#### Task to carry out:
A single number is the answer: how many lines of the data hold "concat"?
____
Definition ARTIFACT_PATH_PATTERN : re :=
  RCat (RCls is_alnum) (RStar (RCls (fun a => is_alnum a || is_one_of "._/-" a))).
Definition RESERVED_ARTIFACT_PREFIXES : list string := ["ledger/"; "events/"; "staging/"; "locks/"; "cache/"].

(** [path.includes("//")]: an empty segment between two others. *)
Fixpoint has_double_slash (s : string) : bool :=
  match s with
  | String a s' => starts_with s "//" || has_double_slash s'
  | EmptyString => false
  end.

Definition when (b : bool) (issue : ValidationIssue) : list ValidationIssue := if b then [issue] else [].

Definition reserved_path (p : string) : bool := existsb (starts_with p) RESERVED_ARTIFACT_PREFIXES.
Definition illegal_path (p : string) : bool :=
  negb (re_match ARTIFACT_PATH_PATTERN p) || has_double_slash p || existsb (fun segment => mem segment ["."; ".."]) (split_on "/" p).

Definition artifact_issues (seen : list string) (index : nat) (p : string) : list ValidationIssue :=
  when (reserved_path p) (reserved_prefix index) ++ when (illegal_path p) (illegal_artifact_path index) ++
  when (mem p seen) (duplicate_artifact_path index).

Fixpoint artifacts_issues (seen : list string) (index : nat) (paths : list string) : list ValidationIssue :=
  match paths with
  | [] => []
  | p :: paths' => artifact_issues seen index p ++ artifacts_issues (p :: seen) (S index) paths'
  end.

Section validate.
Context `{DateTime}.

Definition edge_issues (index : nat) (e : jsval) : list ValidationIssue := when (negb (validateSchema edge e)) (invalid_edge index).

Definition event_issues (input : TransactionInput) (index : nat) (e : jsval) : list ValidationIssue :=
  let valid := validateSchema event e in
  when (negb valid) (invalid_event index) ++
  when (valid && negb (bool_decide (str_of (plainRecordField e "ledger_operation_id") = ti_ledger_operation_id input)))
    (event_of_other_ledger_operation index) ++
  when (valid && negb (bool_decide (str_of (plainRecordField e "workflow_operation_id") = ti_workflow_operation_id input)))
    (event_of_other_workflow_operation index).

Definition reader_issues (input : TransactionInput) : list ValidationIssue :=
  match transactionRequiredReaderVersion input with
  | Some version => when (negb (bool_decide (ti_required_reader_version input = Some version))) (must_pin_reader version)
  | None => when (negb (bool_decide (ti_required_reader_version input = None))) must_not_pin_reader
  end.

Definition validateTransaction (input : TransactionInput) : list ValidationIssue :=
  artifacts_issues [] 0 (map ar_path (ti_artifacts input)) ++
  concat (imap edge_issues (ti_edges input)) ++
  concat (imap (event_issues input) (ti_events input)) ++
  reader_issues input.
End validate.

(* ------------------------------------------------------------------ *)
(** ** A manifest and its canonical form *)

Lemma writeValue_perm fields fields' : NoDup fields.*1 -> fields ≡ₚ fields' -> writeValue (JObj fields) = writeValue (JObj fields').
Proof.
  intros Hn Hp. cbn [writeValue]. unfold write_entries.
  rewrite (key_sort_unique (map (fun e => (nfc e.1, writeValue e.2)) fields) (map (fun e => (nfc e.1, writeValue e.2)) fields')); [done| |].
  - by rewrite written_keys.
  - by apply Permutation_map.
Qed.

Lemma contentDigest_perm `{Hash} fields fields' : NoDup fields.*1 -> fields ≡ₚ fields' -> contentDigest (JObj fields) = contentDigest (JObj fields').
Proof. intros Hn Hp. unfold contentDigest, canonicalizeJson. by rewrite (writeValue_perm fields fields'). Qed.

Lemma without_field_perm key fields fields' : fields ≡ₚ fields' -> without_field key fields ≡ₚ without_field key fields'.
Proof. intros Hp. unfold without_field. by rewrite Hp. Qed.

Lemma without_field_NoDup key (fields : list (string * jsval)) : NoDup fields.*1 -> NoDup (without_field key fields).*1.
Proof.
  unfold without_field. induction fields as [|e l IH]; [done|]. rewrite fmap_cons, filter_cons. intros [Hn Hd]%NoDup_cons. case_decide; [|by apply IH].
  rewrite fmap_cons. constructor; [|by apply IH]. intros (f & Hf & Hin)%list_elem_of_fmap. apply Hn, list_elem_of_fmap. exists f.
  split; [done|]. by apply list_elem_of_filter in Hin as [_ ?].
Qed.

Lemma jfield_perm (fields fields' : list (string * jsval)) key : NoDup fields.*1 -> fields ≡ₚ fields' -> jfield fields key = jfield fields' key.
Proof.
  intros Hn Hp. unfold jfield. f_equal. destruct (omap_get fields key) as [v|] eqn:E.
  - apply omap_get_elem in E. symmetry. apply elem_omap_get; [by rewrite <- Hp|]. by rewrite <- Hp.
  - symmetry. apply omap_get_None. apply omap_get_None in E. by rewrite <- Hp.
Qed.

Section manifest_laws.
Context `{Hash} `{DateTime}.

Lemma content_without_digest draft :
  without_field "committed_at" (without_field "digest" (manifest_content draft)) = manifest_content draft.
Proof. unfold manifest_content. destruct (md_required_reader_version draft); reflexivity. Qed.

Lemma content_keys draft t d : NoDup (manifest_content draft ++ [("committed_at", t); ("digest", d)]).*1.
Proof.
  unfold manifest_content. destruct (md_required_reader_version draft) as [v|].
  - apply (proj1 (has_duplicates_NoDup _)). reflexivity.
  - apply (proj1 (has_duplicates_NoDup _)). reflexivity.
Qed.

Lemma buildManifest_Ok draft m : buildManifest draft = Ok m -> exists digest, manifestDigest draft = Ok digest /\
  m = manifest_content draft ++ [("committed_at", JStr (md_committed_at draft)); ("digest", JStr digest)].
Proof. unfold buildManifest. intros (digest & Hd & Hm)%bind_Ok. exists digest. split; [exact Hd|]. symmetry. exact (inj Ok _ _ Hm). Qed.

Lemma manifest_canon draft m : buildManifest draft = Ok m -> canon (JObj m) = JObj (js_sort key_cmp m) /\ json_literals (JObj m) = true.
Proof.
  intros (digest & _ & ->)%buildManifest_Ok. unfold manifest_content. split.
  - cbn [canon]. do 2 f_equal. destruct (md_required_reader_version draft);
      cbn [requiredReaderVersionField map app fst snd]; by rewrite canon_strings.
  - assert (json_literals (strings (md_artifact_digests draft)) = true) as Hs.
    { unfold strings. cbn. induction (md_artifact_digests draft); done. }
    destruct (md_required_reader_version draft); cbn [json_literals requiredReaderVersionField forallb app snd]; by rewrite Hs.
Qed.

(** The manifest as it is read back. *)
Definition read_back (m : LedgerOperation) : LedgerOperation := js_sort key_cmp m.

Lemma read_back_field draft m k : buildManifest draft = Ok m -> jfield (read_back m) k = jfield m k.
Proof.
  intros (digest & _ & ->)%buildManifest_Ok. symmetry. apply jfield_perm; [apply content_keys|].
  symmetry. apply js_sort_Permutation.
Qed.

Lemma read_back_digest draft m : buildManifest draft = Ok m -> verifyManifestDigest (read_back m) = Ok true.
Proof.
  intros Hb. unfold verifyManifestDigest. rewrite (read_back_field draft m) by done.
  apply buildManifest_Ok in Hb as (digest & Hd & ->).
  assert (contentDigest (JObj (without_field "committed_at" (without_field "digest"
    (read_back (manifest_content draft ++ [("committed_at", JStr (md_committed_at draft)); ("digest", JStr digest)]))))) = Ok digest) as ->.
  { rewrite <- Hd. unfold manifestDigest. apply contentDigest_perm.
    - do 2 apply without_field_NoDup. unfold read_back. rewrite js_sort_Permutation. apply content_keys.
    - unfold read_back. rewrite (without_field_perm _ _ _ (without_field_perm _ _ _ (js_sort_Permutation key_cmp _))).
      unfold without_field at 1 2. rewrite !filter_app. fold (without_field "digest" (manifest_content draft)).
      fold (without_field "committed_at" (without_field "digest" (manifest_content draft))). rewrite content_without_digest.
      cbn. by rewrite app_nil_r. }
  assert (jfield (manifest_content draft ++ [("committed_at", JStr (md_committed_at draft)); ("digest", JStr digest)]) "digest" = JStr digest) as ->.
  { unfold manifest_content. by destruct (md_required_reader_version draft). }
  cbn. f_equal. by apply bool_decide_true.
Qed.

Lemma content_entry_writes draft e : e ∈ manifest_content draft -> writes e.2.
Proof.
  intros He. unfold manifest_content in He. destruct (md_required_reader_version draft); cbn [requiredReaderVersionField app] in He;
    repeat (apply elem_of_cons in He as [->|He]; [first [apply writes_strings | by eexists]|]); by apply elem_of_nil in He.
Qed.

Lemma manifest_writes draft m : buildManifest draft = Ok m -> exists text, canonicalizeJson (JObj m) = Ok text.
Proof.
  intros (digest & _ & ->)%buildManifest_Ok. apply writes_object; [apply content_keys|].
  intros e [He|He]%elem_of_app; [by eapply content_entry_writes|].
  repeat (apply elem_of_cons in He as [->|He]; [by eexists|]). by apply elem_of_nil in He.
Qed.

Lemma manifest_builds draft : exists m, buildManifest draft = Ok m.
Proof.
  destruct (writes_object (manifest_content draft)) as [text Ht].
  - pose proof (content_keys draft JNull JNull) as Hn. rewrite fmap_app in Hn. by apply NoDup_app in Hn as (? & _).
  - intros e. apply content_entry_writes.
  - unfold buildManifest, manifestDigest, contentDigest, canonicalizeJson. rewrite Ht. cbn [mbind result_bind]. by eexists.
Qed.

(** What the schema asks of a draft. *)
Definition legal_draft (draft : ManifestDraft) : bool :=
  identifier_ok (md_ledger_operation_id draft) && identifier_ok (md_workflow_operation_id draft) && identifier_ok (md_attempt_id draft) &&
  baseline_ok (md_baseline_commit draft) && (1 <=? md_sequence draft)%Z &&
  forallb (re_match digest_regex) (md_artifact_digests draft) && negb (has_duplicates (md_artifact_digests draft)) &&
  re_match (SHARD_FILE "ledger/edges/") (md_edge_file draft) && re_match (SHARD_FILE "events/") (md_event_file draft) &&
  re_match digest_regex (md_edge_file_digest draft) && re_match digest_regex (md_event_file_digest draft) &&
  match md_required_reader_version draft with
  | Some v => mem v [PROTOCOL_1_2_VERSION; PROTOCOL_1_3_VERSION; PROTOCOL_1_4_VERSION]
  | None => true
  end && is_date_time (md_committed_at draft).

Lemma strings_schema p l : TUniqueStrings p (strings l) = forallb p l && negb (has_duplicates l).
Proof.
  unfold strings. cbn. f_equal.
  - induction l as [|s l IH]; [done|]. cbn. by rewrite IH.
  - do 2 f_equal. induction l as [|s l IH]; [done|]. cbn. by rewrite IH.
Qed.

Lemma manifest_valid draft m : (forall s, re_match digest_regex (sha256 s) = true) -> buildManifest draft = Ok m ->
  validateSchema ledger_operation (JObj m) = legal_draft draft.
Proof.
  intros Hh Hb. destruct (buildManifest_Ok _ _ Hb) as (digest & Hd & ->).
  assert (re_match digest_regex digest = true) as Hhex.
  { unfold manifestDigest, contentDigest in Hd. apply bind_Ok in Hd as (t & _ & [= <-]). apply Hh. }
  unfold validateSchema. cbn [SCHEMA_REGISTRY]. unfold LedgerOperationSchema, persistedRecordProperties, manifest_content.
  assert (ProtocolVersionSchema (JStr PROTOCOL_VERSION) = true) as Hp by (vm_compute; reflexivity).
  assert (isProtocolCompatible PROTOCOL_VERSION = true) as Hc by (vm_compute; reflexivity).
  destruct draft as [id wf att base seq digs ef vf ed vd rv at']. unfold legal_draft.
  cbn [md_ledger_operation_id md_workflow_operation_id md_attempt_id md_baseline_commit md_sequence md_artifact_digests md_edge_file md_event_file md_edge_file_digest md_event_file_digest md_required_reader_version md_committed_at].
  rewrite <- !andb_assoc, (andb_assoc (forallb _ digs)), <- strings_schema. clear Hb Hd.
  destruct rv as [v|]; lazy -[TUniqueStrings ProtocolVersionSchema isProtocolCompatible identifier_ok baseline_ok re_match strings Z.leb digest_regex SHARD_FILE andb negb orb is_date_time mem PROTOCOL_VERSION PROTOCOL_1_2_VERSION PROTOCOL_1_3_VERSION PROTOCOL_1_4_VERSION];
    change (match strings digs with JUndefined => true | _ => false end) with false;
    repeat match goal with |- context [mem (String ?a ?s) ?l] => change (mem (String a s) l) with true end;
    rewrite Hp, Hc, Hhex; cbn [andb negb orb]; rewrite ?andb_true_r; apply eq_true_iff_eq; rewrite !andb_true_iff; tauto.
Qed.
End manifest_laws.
____
#### Solution below:
2